While reading this post I felt nostalgic as I remembered when Facebook came
out and how hesitant I was to create a profile that has so much personal
information on it. And today, I can't live without it. I truly believe in only
a few years everyone will associate such nostalgia with the evolution of
wearables. I don't understand why people think wearables are only for "geeks,"
as stated in the post. I see wearable technology as an extremely enhanced
version of smartphones. We didn't stop at the creation of the "flip-phone"
what makes people think we'll stop at smartphones. Wearables are what's next.

------
VLM
He fundamentally goes off the road at the "don’t add life-changing value" and
"The device or combination of devices must be perceived as life-changing"
stage.

Observationally the people who like fitbits like grind games. Every MMORPG
experience I've had mirrors my fitbit experience along with everyone else I've
talked to (hard core EVE addicts have EVE spreadsheets and graphs, and spend
time analyzing fitbit graphs). Only a fraction of the population has addiction
susceptibility problems, enough to make money (see big tobacco) but not enough
to "take over the world".

The purpose of the medical system is to co-opt the legal system to help
maximize funneling money to certain groups. I'm not seeing self diagnosing
medical gear as helping, and they've been super efficient at using the legal
system to maximize revenue, so this entire class of ideas is dead, although it
just won't die in journalism.

"I would love to no longer need ... keys"

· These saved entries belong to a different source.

(* ===== verification/WebSystem.v ===== *)
(** * [src/web.rs]: the web worker's threads, interleaved

    The accept loop hands connections to threads; the threads' accesses to the shared
    windows, tickets, clock and runtime socket interleave in any order.  A step is one
    access, a connection accepted, a handler that ends, or time that passes. *)

From S2P Require Import Prelude Utf8 RustStr F64 Net Json HttpProtocol RateLimit WebAuth Web WebThreads.

(** ** States and steps *)

Inductive thread_state :=
| Running (p : wprog ending)
| Returned
| Lost.                          (* ended by a panic *)

(** [hist] is what the thread has done, the last access first. *)
Record Thread := mk_thread { conn : Conn; hist : list event; status : thread_state }.

(** One line of the worker's history: the thread and its connection, the clock, the
    access and its answer. *)
Record entry := mk_entry { tid : nat; from : Conn; at_ : Z; happened : event }.

Record Workers := mk_workers {
  shared : WebState;
  clock : Z;
  listener : Listener;
  threads : list Thread;         (* in the order they were spawned *)
  log : list entry               (* the last access first *)
}.

Definition workers_init : Workers := mk_workers web_init 0 listener_init [] [].

(** A failed spawn changes nothing, like a connection refused. *)
Inductive action :=
| Tick (dt : N)
| Accept (c : Conn)
| Access (i : nat) (io : rpc_io)
| Finish (i : nat).

Section system.
Context `{SerdeJson} (html : bytes) (cfg : WebConfig).

(** The closure the accept loop spawns returns, and then the counter is decremented; a
    panic unwinds past that. *)
Definition finish (l : Listener) (e : ending) : thread_state * Listener :=
  match e with
  | Panicked => (Lost, mk_listener (WEB_THREADS l) (pred (running l)) (S (dead l)))
  | _ => (Returned, mk_listener (pred (WEB_THREADS l)) (pred (running l)) (dead l))
  end.

Definition act (s : Workers) (a : action) : option Workers :=
  match a with
  | Tick dt =>
    Some (mk_workers (shared s) (clock s + Z.of_N dt) (listener s) (threads s) (log s))
  | Accept c =>
    let l := listener s in
    if (MAX_WEB_THREADS <=? WEB_THREADS l)%nat then Some s
    else Some (mk_workers (shared s) (clock s)
                 (mk_listener (S (WEB_THREADS l)) (S (running l)) (dead l))
                 (threads s ++ [mk_thread c [] (Running (handler html cfg c))]) (log s))
  | Access i io =>
    match threads s !! i with
    | Some (mk_thread c h (Running (WDo q k))) =>
      let (st, r) := access_step (clock s) io (shared s) q in
      Some (mk_workers st (clock s) (listener s)
              (<[i := mk_thread c (Ev q r :: h) (Running (k r))]> (threads s))
              (mk_entry i c (clock s) (Ev q r) :: log s))
    | _ => None
    end
  | Finish i =>
    match threads s !! i with
    | Some (mk_thread c h (Running (WRet e))) =>
      let (ended, l) := finish (listener s) e in
      Some (mk_workers (shared s) (clock s) l (<[i := mk_thread c h ended]> (threads s)) (log s))
    | _ => None
    end
  end.
Lemma read_token_loop_total s :
  well_escaped s = true -> exists out n, read_token_loop 0 s = Some (out, n).
Proof.
  induction s as [s IH] using list_length_ind. intros Hw.
  destruct s as [|b r]; [by do 2 eexists|]. cbn [read_token_loop]. case_bool_decide as Hb.
  - subst b. destruct r as [|c r]; [by do 2 eexists|].
    apply well_escaped_escape in Hw as [_ Hw].
    destruct (IH r) as (out & n & ->); [simpl; lia|done|by do 2 eexists].
  - destruct (token_delim b); [by do 2 eexists|]. destruct (is_ascii b) eqn:Ha.
    + unfold is_ascii in Ha. rewrite Ha. apply well_escaped_ascii in Hw; [|done..].
      destruct (IH r) as (out & n & ->); [simpl; lia|done|by do 2 eexists].
    + destruct (well_escaped_char b r Ha Hw) as (c & -> & Hl & Hc).
      unfold is_ascii in Ha. rewrite Ha, read_token_loop_skip by done.
      destruct (IH (drop (pred (length c)) r)) as (out & n & ->);
        [rewrite length_drop; simpl; lia|done|by do 2 eexists].
Qed.

Lemma read_token_total s : well_escaped s = true -> is_Some (read_token s).
Proof.
  intros Hw. unfold read_token. repeat (case_match; [by eexists|]).
  destruct (read_token_loop_total s Hw) as (out & n & ->). by eexists.
Qed.

(** Inside a string the text read is well escaped; outside it is the rest of one. *)
Lemma quoted_loop_total s :
  (well_escaped s = true -> forall t, is_Some (quoted_loop 0 (Some t) s)) /\
  (forall p, well_escaped (p ++ s) = true -> is_Some (quoted_loop 0 None s)).
Proof.
  induction s as [s IH] using list_length_ind. split.
  - intros Hw t. destruct s as [|b r]; [by eexists|]. cbn [quoted_loop].
    case_bool_decide as Hq.
    + subst b. destruct (IH r) as [_ Ho]; [simpl; lia|]. apply fmap_is_Some.
      apply (Ho []). by apply well_escaped_ascii in Hw.
    + case_bool_decide as Hb.
      * subst b. destruct r as [|c r]; [by eexists|].
        apply well_escaped_escape in Hw as [_ Hw]. apply IH; [simpl; lia|done].
      * destruct (is_ascii b) eqn:Ha.
        -- unfold is_ascii in Ha. rewrite Ha. apply IH; [simpl; lia|].
           by apply well_escaped_ascii in Hw.
        -- destruct (well_escaped_char b r Ha Hw) as (c & -> & Hl & Hc).
           unfold is_ascii in Ha. rewrite Ha, quoted_loop_skip by done.
           apply IH; [rewrite length_drop; simpl; lia|done].
  - intros p Hw. destruct s as [|b r]; [by eexists|]. cbn [quoted_loop].
    case_bool_decide as Hq.
    + subst b. apply IH; [simpl; lia|]. by apply well_escaped_around in Hw as [_ Hw].
    + destruct (IH r) as [_ Ho]; [simpl; lia|]. apply (Ho (p ++ [b])). by rewrite <- app_assoc.
Qed.
(** ** The cancellation flags refine a table of running calls *)

(** What the threads do to the flags: a pool thread starts a call and finishes it,
    the main loop marks calls lost. *)
Inductive flag_op :=
| OpStart (id : bytes)
| OpFinish (id : bytes)
| OpLost (ids : list bytes).

(** The flags with the guards of the running calls. *)
Definition flag_state : Type := Flags * gmap bytes CancelGuard.

Definition flag_step (st : flag_state) (op : flag_op) : flag_state :=
  let (fl, guards) := st in
  match op with
  | OpStart id => let (fl', g) := register fl id in (fl', <[id := g]> guards)
  | OpFinish id => match guards !! id with
                   | Some g => (drop_guard fl g, delete id guards)
                   | None => st
                   end
  | OpLost ids => (set_flags fl ids, guards)
  end.

(** The abstract table: the running calls, and whether each is cancelled. *)
Definition table_step (t : gmap bytes bool) (op : flag_op) : gmap bytes bool :=
  match op with
  | OpStart id => <[id := false]> t
  | OpFinish id => delete id t
  | OpLost ids => map_imap (fun id b => Some (b || bool_decide (id ∈ ids))) t
  end.

(** A call id is running at most once. *)
Fixpoint starts_once (running : gset bytes) (ops : list flag_op) : Prop :=
  match ops with
  | [] => True
  | OpStart id :: rest => (id ∉ running) /\ starts_once ({[id]} ∪ running) rest
  | OpFinish id :: rest => starts_once (running ∖ {[id]}) rest
  | OpLost _ :: rest => starts_once running rest
  end.

Definition flags_agree (st : flag_state) (t : gmap bytes bool) : Prop :=
  let (fl, guards) := st in
  by_call fl = flag <$> guards
  /\ (forall id g, guards !! id = Some g ->
        call_id g = id /\ (flag g < next_cell fl)%nat /\ cells fl !! flag g = t !! id)
  /\ (forall id id' g g', guards !! id = Some g -> guards !! id' = Some g' -> flag g = flag g' -> id = id')
  /\ dom guards = dom t.
(* ===== verification/HostCheck.v ===== *)
(** * [src/sql/control_plane.sql]: [is_blocked_host]

    The check the control plane makes of an address as it is written in a URL, before a
    call is queued, and the guard [src/outbound.rs] repeats on the address dialled
    ([is_blocked_ip] of [Outbound.v]): where they agree and where they do not. *)

From S2P Require Import Prelude Utf8 RustStr Net Json Outbound.

#[local] Arguments str : simpl never.

(** ** The regular expressions *)

Definition DOT : byte := "."%byte.
Definition COLON : byte := ":"%byte.

(** [[0-9a-f]] *)
Definition hex_lower (b : byte) : bool := is_ascii_digit b || in_range 97 102 b.

(** [[0-9]{1,3}] and [[0-9]{1,3}(\.[0-9]{1,3}){3}], of the whole text. *)
Definition short_number (s : bytes) : bool := nonempty s && (length s <=? 3)%nat && forallb is_ascii_digit s.
Definition is_quad (s : bytes) : bool := (length (split_on DOT s) =? 4)%nat && forallb short_number (split_on DOT s).

(** [^::(ffff:)?([0-9]{1,3}(\.[0-9]{1,3}){3})$], what the second pair of parentheses holds. *)
Definition v4_part (h : bytes) : option bytes :=
  match strip_prefix (str "::ffff:") h with
  | Some v4 => if is_quad v4 then Some v4 else None
  | None => match strip_prefix (str "::") h with
            | Some v4 => if is_quad v4 then Some v4 else None
            | None => None
            end
  end.

(** [^[0-9]+$], [^0x[0-9a-f]+$] and [^0[0-7]*(\.|$)]. *)
Definition all_digits (h : bytes) : bool := nonempty h && forallb is_ascii_digit h.
Definition hex_number (h : bytes) : bool :=
  match strip_prefix (str "0x") h with Some r => nonempty r && forallb hex_lower r | None => false end.
Definition octal_start (h : bytes) : bool :=
  match h with
  | b :: r => (b == "0"%byte) && match drop_while (in_range 48 55) r with [] => true | c :: _ => c == DOT end
  | [] => false
  end.

(** [(^|\.)(local|localhost|internal|intranet|corp|home|lan)$] *)
Definition local_name (h : bytes) : bool :=
  bool_decide (default [] (list.last (split_on DOT h)) ∈
    [str "local"; str "localhost"; str "internal"; str "intranet"; str "corp"; str "home"; str "lan"]).
(* ===== verification/RuntimeWorker.v ===== *)
(** * [src/runtime_worker.rs] and [src/rpc.rs]: the runtime worker

    The transactions the worker runs (claims, completions, the dashboard RPC), the
    RPC socket's protocol, and one turn of the main loop. *)

From S2P Require Import Prelude Utf8 RustStr Net Json Spi Privilege Sandbox.
From S2P Require Import FunctionExec ProcedureExec Outbound.

(** ** Constants of [src/lib.rs] *)

Definition HTTP_THREADS : nat := 4.
Definition HTTP_TIMEOUT_SECS : Z := 45.
Definition PUMP_BUSY : Z := from_millis 150.
Definition PUMP_IDLE_MIN : Z := from_millis 500.
Definition PUMP_IDLE_MAX : Z := from_secs 4.
Definition MAX_REQUEST_BYTES : nat := N.to_nat 1048576.

Section worker.
Context `{WorkerEnv}.

(** ** Transactions *)

Definition extension_is_installed : prog bool :=
  transaction (
    let* r := spi_get_bool EXTENSION_INSTALLED [] in
    Ret (default false (ok_flatten r))).

(** [v.as_array().map(|a| a.iter().filter_map(as_str))] *)
Definition strings_of (v : json) : list bytes := filter_map as_str (default [] (as_array v)).

Definition CHECK_LOST : bytes :=
  str "SELECT to_jsonb(allgres_public.fn_check_lost_outbound($1::text[]::uuid[]))".

(** The transaction of [propagate_outbound_cancellations]. *)
Definition lost_calls (ids : list bytes) : prog (list bytes) :=
  transaction (
    let* dropped := drop_privileges in
    if negb dropped then Ret []
    else
      let* r := spi_get_json CHECK_LOST [ATexts ids] in
      Ret (match r with Ok (Some v) => strings_of v | _ => [] end)).

(** The ids to mark, given the keys the map had when its lock was first taken; the lock
    is taken again for the marking ([set_flags]), on whatever the map holds by then. *)
Definition propagate_outbound_cancellations (ids : list bytes) : prog (list bytes) :=
  match ids with
  | [] => Ret []
  | _ => lost_calls ids
  end.

Definition CLAIM_OUTBOUND : bytes := str "SELECT allgres_public.fn_claim_outbound($1)".
Definition CLAIM_OAUTH : bytes := str "SELECT allgres_public.fn_claim_oauth($1)".
Definition CLAIM_EMBEDDING : bytes := str "SELECT allgres_public.fn_claim_agent_embedding($1)".
Definition CLAIM_PROBE : bytes := str "SELECT allgres_public.fn_claim_provider_probe($1)".

(** [if let Err(e) = .. { warning!(..) }] *)
Definition warn_err {A} (text : bytes) (p : prog (result A)) : prog unit :=
  let* r := p in match r with Ok _ => Ret tt | Err e => warning (text ++ e) end.

Definition dispatch_and_claim (limit : nat) : prog json :=
  transaction (
    let* dropped := drop_privileges in
    if negb dropped then Ret (nothing_claimed (str "calls"))
    else
      warn_err (str "Allgres: fn_watchdog failed: ")
        (spi_get_json (str "SELECT allgres_public.fn_watchdog($1)")
           [AInt (Some (as_i32 HTTP_TIMEOUT_SECS * 2)%Z)]) ;;
      warn_err (str "Allgres: fn_dispatch_tasks failed: ")
        (spi_get_json (str "SELECT allgres_public.fn_dispatch_tasks()") []) ;;
      let* r := spi_get_json CLAIM_OUTBOUND [AInt (Some (as_i32 (Z.of_nat limit)))] in
      Ret (default (nothing_claimed (str "calls")) (ok_flatten r))).

Definition claim_oauth_jobs (limit : Z) : prog json := claim CLAIM_OAUTH (str "calls") limit.

Definition claim_agent_embedding_jobs (limit : Z) : prog json :=
  claim CLAIM_EMBEDDING (str "calls") limit.

Definition claim_provider_probe_jobs (limit : Z) : prog json :=
  claim CLAIM_PROBE (str "calls") limit.

(** [truncate_utf8(&body.replace('\0', ""), MAX_RESPONSE_BYTES)] *)
Definition clean_body (body : bytes) : bytes :=
  truncate_utf8 (List.filter (fun b => b != x00) body) MAX_RESPONSE_BYTES.

(** The body shared by the four functions that record an HTTP result, with the name
    of the SQL function. *)
Definition submit_result_to (fn : bytes) (call_id : bytes) (status : Z) (body : bytes) : prog unit :=
  record
    (str "Allgres: skipping " ++ fn ++ str " for call " ++ call_id ++ str " -- privilege drop failed")
    (str "Allgres: " ++ fn ++ str " failed for call " ++ call_id ++ str ": ")
    (spi_get_json (str "SELECT allgres_public." ++ fn ++ str "($1::uuid, $2, $3)")
       [AStr (Some call_id); AInt (Some status); AStr (Some (clean_body body))]).

Definition submit_http_result := submit_result_to (str "fn_complete_outbound").
Definition submit_oauth_result := submit_result_to (str "fn_complete_oauth").
Definition submit_agent_embedding_result := submit_result_to (str "fn_complete_agent_embedding").
Definition submit_provider_probe_result := submit_result_to (str "fn_complete_provider_probe").

(** ** The RPC socket *)

Section rpc.
Context `{SerdeJson}.

Definition rpc_error (code : string) : bytes :=
  to_string (jobj [(str "ok", JBool false); (str "error", JStr (str code))]).

Definition DASHBOARD_RPC : bytes := str "SELECT allgres.dashboard_rpc($1::jsonb)".

Definition dashboard_rpc (request : bytes) : prog bytes :=
  transaction (
    let* dropped := drop_privileges in
    if negb dropped then Ret (rpc_error "privilege_drop_failed")
    else
      let* r := spi_get_json DASHBOARD_RPC [AStr (Some request)] in
      Ret (match ok_flatten r with
           | Some v => to_string v
           | None => rpc_error "empty_rpc_result"
           end)).

(** [handle_rpc_stream] on what the stream yields up to its end; [None] where reading
    fails.  The result is what is written back. *)
Definition handle_rpc_stream (stream : option bytes) (ready : bool) : prog bytes :=
  match stream with
  | None => Ret (rpc_error "rpc_read_failed")
  | Some data =>
    let body := take MAX_REQUEST_BYTES data in
    if utf8_valid body && (match from_str body with Some _ => true | None => false end) then
      if ready then dashboard_rpc body else Ret (rpc_error "extension_not_installed")
    else Ret (rpc_error "invalid_json_request")
  end.
(* ===== verification/Stop.v ===== *)
(** * Stopping a call

    What [propagate_outbound_cancellations] of [src/runtime_worker.rs] sets off in
    [src/outbound.rs]: the flag a turn of the main loop sets on one side ([System.v]) is
    the one the transport of the call loads on the other ([Outbound.v]), while threads
    and loop go on. *)

From stdpp Require Import relations.
From S2P Require Import Prelude Utf8 RustStr Net Json Spi Privilege Sandbox Outbound Pool RuntimeWorker System.

(** ** The flag and the transport *)

(** The loads of the turns of a wait of [tp], in order, while the pool goes on. *)
Inductive polls {T A} (tp : CancellableTransport T) : Pool -> list (turn A) -> Prop :=
| polls_end p : polls tp p []
| polls_turn p es p' t ts :
    pool_run p es p' ->
    check_cancelled (flags p') tp = (if t_cancel t then inl Cancelled else inr tt) ->
    polls tp p' ts -> polls tp p (t :: ts).

(** A flag that is set: an allocated cell that holds [true]. *)
Definition flag_set (fl : Flags) (l : nat) : Prop := l < next_cell fl /\ cells fl !! l = Some true.

Lemma set_flags_set fl lost l : flag_set fl l -> flag_set (set_flags fl lost) l.
Proof.
  revert fl. induction lost as [|id lost IH]; intros fl Hl; [done|]. simpl. apply IH.
  destruct (by_call fl !! id) as [l'|]; [|done]. destruct Hl as [Hl Hs]. split; [done|]. simpl.
  destruct (decide (l' = l)) as [->|Hne]; [apply lookup_insert_eq|by rewrite lookup_insert_ne].
Qed.

(** Nothing the pool does clears it: a call registering gets a new cell, and a guard
    dropped takes an entry of the map with it, no cell. *)
Lemma pool_step_set p e p' l : pool_step p e p' -> flag_set (flags p) l -> flag_set (flags p') l.
Proof.
  intros Hs Hl. destruct Hs; cbn [flags]; [done|done| | |done|done|by apply set_flags_set].
  - destruct Hl as [Hl Hc]. split; simpl; [lia|]. rewrite lookup_insert_ne by lia. done.
  - exact Hl.
Qed.

Lemma pool_run_set p es p' l : pool_run p es p' -> flag_set (flags p) l -> flag_set (flags p') l.
Proof. intros Hr. induction Hr as [|p e p1 es p' Hs _ IH]; [done|]. intros Hl. eapply IH, pool_step_set; done. Qed.

Lemma polls_set {T A} (tp : CancellableTransport T) p (ts : list (turn A)) :
  polls tp p ts -> flag_set (flags p) (cancel tp) -> Forall (fun t => t_cancel t = true) ts.
Proof.
  intros Hp. induction Hp as [|p es p' t ts Hr Hc _ IH]; [by constructor|]. intros Hl.
  pose proof (pool_run_set _ _ _ _ Hr Hl) as Hl'. constructor; [|by apply IH].
  unfold check_cancelled in Hc. rewrite (proj2 Hl') in Hc. simpl in Hc. by destruct (t_cancel t).
Qed.

(** A wait asks the transport at most once for each turn before the first that finds the
    flag set. *)
Lemma wait_loop_stopped {A} (again : error + A -> bool) deadline after earlier later :
  later <> [] -> Forall (fun t => t_cancel t = true) later ->
  length (wait_loop again deadline after (earlier ++ later)).1 <= length earlier
  /\ exists r, (wait_loop again deadline after (earlier ++ later)).2 = Some r
     /\ (r = inl Cancelled \/ exists t, t ∈ earlier /\ r = t_inner t).
Proof.
  intros Hne Hl. induction earlier as [|u earlier IH]; cbn [app wait_loop].
  - destruct Hl as [|t later Ht _]; [done|]. cbn [wait_loop]. rewrite Ht. split; [simpl; lia|]. exists (inl Cancelled). split; [done|by left].
  - destruct (t_cancel u); [split; [simpl; lia|]; exists (inl Cancelled); split; [done|by left]|].
    assert (exists t, t ∈ u :: earlier /\ t_inner u = t_inner t) as Hu by (exists u; split; [left|done]).
    destruct (_ =? 0)%Z; [split; [simpl; lia|]; exists (t_inner u); split; [done|by right]|].
    destruct (again (t_inner u)); [|split; [simpl; lia|]; exists (t_inner u); split; [done|by right]].
    destruct IH as (Hlen & r & Hr & Hor). destruct (wait_loop again deadline after (earlier ++ later)) as [ws o].
    simpl in *. split; [lia|]. exists r. split; [done|].
    destruct Hor as [->|(t & Ht & ->)]; [by left|]. right. exists t. split; [by right|done].
Qed.

Lemma stopped_wait {T A} (tp : CancellableTransport T) p wait again start after (earlier later : list (turn A)) ws o :
  flag_set (flags p) (cancel tp) ->
  transport_wait A wait again -> polls tp p later -> later <> [] -> wait start after (earlier ++ later) = Some (ws, o) ->
  Forall (fun t => t_cancel t = true) later
  /\ length ws <= length earlier
  /\ exists r, o = Some r /\ (r = inl Cancelled \/ exists t, t ∈ earlier /\ r = t_inner t).
Proof.
  intros Hl Hop Hpo Hne Hw. pose proof (polls_set _ _ _ Hpo Hl) as Hf.
  destruct (transport_wait_loop _ _ _ _ _ _ Hop Hw) as [Heq _]. split; [done|].
  pose proof (wait_loop_stopped again (start + after) after earlier later Hne Hf) as Hs.
  rewrite <- Heq in Hs. exact Hs.
Qed.

(** The transport's flag is the guard's. *)
Lemma connect_flag {T} l (made : error + option T) tp : connect l made = inr (Some tp) -> cancel tp = l.
Proof. unfold connect. destruct made as [e|[t|]]; [done| |done]. by intros [= <-]. Qed.

Lemma set_check {T} fl (tp : CancellableTransport T) : flag_set fl (cancel tp) -> check_cancelled fl tp = inl Cancelled.
Proof. intros [_ Hs]. unfold check_cancelled. by rewrite Hs. Qed.

(** What a reachable state says of the flag of a call a thread performs. *)
Lemma performed_flag p t id g :
  flags_track p t -> performs p id g ->
  flag g < next_cell (flags p) /\ exists b, cells (flags p) !! flag g = Some b /\ t !! id = Some b.
Proof.
  intros (guards & (_ & Hc & _ & Hd) & Hg) Hp%Hg. destruct (Hc _ _ Hp) as (_ & Hl & Hcell). split; [done|].
  assert (is_Some (t !! id)) as [b Hb] by (apply elem_of_dom; rewrite <- Hd; by eapply elem_of_dom_2).
  exists b. by rewrite Hcell.
Qed.

(** The stop button reaches the thread.  In every state the worker reaches, as long as
    no id is in flight twice, for the transport a performing thread was given: its check
    fails exactly when some turn of the main loop has found the call lost since the
    thread registered it.  From then on, whatever the threads and the loop do: every
    load finds the flag set; a wait that is under way ends without asking the client's
    transport again, with the cancellation unless the transport had already answered;
    and a wait that begins later asks nothing and is cancelled at once. *)
Theorem stop_reaches_thread `{WorkerEnv} `{SerdeJson} {T} db threads now s id g
    (made : error + option T) tp A wait again start after earlier later ws o :
  rtc (fun s s' => sys_step db threads s s' /\ unique (s_pool s')) (sys_start [] now threads) s ->
  performs (s_pool s) id g -> connect (flag g) made = inr (Some tp) ->
  (check_cancelled (flags (s_pool s)) tp = inl Cancelled <-> marked_since id (flag_ops (s_events s)))
  /\ (marked_since id (flag_ops (s_events s)) ->
      transport_wait A wait again -> polls tp (s_pool s) later -> later <> [] ->
      wait start after (earlier ++ later) = Some (ws, o) ->
      Forall (fun t => t_cancel t = true) later
      /\ length ws <= length earlier
      /\ exists r, o = Some r /\ (r = inl Cancelled \/ exists t, t ∈ earlier /\ r = t_inner t)).
Proof.
  intros Hr Hp Htp. destruct (cancel_inv_reach _ _ _ _ Hr) as [_ Ht].
  destruct (performed_flag _ _ _ _ Ht Hp) as (Hl & b & Hc & Hb). pose proof (table_marked _ _ _ Hb) as Hm.
  pose proof (connect_flag _ _ _ Htp) as Hg. split.
  - unfold check_cancelled. rewrite Hg, Hc, <- Hm. simpl. by destruct b.
  - intros Hb'%Hm. subst b. apply stopped_wait. rewrite Hg. by split.
Qed.

#[local] Instance plain_env : WorkerEnv := {| env_drop_privileges := None |}.
#[local] Existing Instance tiny_json.

Definition sample_transport : CancellableTransport unit := mk_cancellable tt (flag guard1).

(** The call of the sample lifetime, lost in its second turn: of a wait of 45 seconds that
    had one slice behind it nothing is left; another call is sent in between. *)
Lemma stop_reaches_thread_witness :
  check_cancelled (flags (s_pool sample_s2)) sample_transport = inl Cancelled
  /\ await_input 0 (from_secs 45) [slow_turn 0 false; slow_turn (from_millis 150) true]
     = Some ([CANCEL_POLL_INTERVAL], Some (inl Cancelled))
  /\ exists r : error + bool, Some (inl Cancelled) = Some r
     /\ (r = inl Cancelled \/ exists t, t ∈ [slow_turn 0 false] /\ r = t_inner t).
Proof.
  assert (rtc (fun s s' => sys_step sample_db 1 s s' /\ unique (s_pool s')) (sys_start [] 0 1) sample_s2) as Hr.
  { eapply rtc_l; [split; [exact sample_step1|apply NoDup_singleton]|].
    eapply rtc_l; [split; [exact sample_step2|apply NoDup_singleton]|apply rtc_refl]. }
  assert (performs (s_pool sample_s2) sample_agent guard1) as Hp by (by exists 0, sample_job).
  assert (await_input 0 (from_secs 45) ([slow_turn 0 false] ++ [slow_turn (from_millis 150) true])
     = Some ([CANCEL_POLL_INTERVAL], Some (inl Cancelled))) as Hw by (vm_compute; reflexivity).
  destruct (stop_reaches_thread sample_db 1 0 sample_s2 sample_agent guard1 (inr (Some tt)) sample_transport
    bool await_input await_again 0 (from_secs 45) [slow_turn 0 false] [slow_turn (from_millis 150) true]
    [CANCEL_POLL_INTERVAL] (Some (inl Cancelled)) Hr Hp eq_refl) as [Hiff Hs].
  assert (check_cancelled (flags (s_pool sample_s2)) sample_transport = inl Cancelled) as Hc
    by (vm_compute; reflexivity).
  split; [exact Hc|]. split; [exact Hw|].
  destruct (Hs (proj1 Hiff Hc) waits_for_input) as (_ & _ & Hd); [|done|exact Hw|exact Hd].
  eapply (polls_turn sample_transport (s_pool sample_s2) [Sent sample_job]);
    [eapply pool_more; [apply pool_send|apply pool_done]|vm_compute; reflexivity|apply polls_end].
Defined.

I've had electronic door locks on my house doors for many years, and both the
car and office door dongles in a pocket on the phone. Its not life changing
other than if I lose my phone I lose access to my house and office and car,
which would definitely suck. That's probably not the kind of life changing
he's looking for. The future is here, its just not evenly distributed.

(edited to add, the electronic door locks on my house are a basic utility to
me, like having a tankless water heater. Move somewhere without them and it
would be like, what is this, a log cabin? Yet I'm not going to seek them out,
I'm just going to expect them. This is a harder marketing job than pushing a
mere social fad.)

"I long for the ability to not have to charge something every single day"

Market research and past sales experience indicates he's nearly alone. You
want a phone that you charge every week, buy a feature phone. Nobody cares,
they buy fancy phones with 4 hour batteries to make them lighter. People like
to complain especially if its a way to show off how much money they spent.

"and to have a device that actually feels smarter than me"

Again some tiny fraction of the population loves paternalism, formerly best
implemented by Big Brother government. Carrying a prison warden around to
regulate me sounds horrific to me, and to most people. I'd rather live in a
HOA neighborhood where all they regulate is the color of my garden flowers.

He also runs off the rails with social interaction and "wearables". I have a
fitbit aria scale that tracks my weight. I have absolutely no interest in
giving "the internet" access to my weight and I'm just an average guy. My wife
is beyond horrified and didn't want it in the house until she was sure her
weight wouldn't show up on twitter/FB. I'm not seeing that behavior as likely
to drive social adoption. I like the graphs but hate the social aspect of
them. I imagine this is the likely outcome of hooking up the toilet flush
lever or the microwave oven or my wife's hair curling iron.